▶ **TASK GOAL**:
Each line of the data that mentions the string "last" needs to be identified and copied.
Segment Start: SOURCE MATERIAL
(** The slope that solves the normal equations of the least-squares line. *)
Definition least_squares_slope (pts : list (Z * Z)) : Qc :=
  let n := len pts in
  let sx := sum_Z (fst <$> pts) in
  let sy := sum_Z (snd <$> pts) in
  let sxy := sum_Z ((λ p, p.1 * p.2) <$> pts) in
  let sxx := sum_Z ((λ p, p.1 * p.1) <$> pts) in
  (Qc_of_Z (n * sxy - sx * sy) / Qc_of_Z (n * sxx - sx * sx))%Qc.

(** The intercept of that line: it goes through the point of the means. *)
Definition least_squares_intercept (pts : list (Z * Z)) : Qc :=
  (mean_Z (snd <$> pts) - least_squares_slope pts * mean_Z (fst <$> pts))%Qc.

(** ** Concrete data for the examples *)

Definition item (i n : string) (arts : list string) (pop : Z) : TrackItem :=
  {| id := i; name := n; artists := arts;
     album_name_of := "Album"; album_release_date := "2020-01-01";
     item_popularity := pop; item_duration_ms := 180000;
     item_explicit := false; external_url := "https://open.spotify.com/track/" +:+ i |}.

(** A first run gets one track of artist X for the last four weeks; a later
    run gets another track of X there. The other windows fail both times. *)
Definition first_fetch : Spotify := λ w,
  match w with
  | short_term => Some [item "A" "Song A" ["X"; "Guest"] 10]
  | _ => None
  end.

Definition second_fetch : Spotify := λ w,
  match w with
  | short_term => Some [item "B" "Song B" ["X"] 20]
  | _ => None
  end.

Definition after_first_run : LiveDB :=
  run_db (fetch_listening_data first_fetch "2024-05-01 10:00:00" empty_live).

Definition after_second_run : LiveDB :=
  run_db (fetch_listening_data second_fetch "2024-06-01 10:00:00" after_first_run).

(** A run in which only the six-month window fails. *)
Definition partial_fetch : Spotify := λ w,
  match w with
  | short_term => Some [item "A" "Song A" ["X"; "Guest"] 10; item "B" "Song B" ["X"] 20]
  | medium_term => None
  | long_term => Some [item "C" "Song C" ["Y"] 70]
  end.

(** The same run with no failure. *)
Definition full_fetch : Spotify := λ w,
  match w with
  | medium_term => Some [item "A" "Song A" ["X"; "Guest"] 10]
  | _ => partial_fetch w
  end.

Definition may_first : date := {| year := 2024; month := 5; day := 1 |}.
Definition june_first : date := {| year := 2024; month := 6; day := 1 |}.

(** A store that archived the first run on the first of May. *)
Definition archived_in_may : HistDB :=
  hist_app empty_hist
    (snapshot may_first "2024-05-01 12:00:00"
       (tracks after_first_run) (live_artists after_first_run)).

Definition row (i n a : string) (w : time_range) (rank pop : Z) : Track :=
  track_row w rank "2024-05-01 10:00:00" a (item i n [a] pop).

(** Two releases of one song, both in the four-week window only. *)
Definition same_song_twice : list Track :=
  [row "id-single" "Song" "X" short_term 1 80;
   row "id-album" "Song" "X" short_term 2 60].

(** Every song in all three windows. *)
Definition all_three_windows : list Track :=
  [row "1" "Song" "X" short_term 1 80; row "2" "Tune" "Y" short_term 2 30;
   row "1" "Song" "X" medium_term 2 80; row "2" "Tune" "Y" medium_term 1 30;
   row "1" "Song" "X" long_term 1 80; row "2" "Tune" "Y" long_term 2 30].

(** The artist of the slope test: rank 40 over several years, rank 10 in the
    last four weeks, no six-month row; and a second artist in one window. *)
Definition rising_artist : list Track :=
  [row "1" "Song" "X" short_term 10 80;
   row "2" "Tune" "Y" short_term 11 30;
   row "1" "Song" "X" long_term 40 80].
Segment End: SOURCE MATERIAL
▶ **OUTPUT FOR THIS TASK**:
(** A first run gets one track of artist X for the last four weeks; a later
    last four weeks, no six-month row; and a second artist in one window. *)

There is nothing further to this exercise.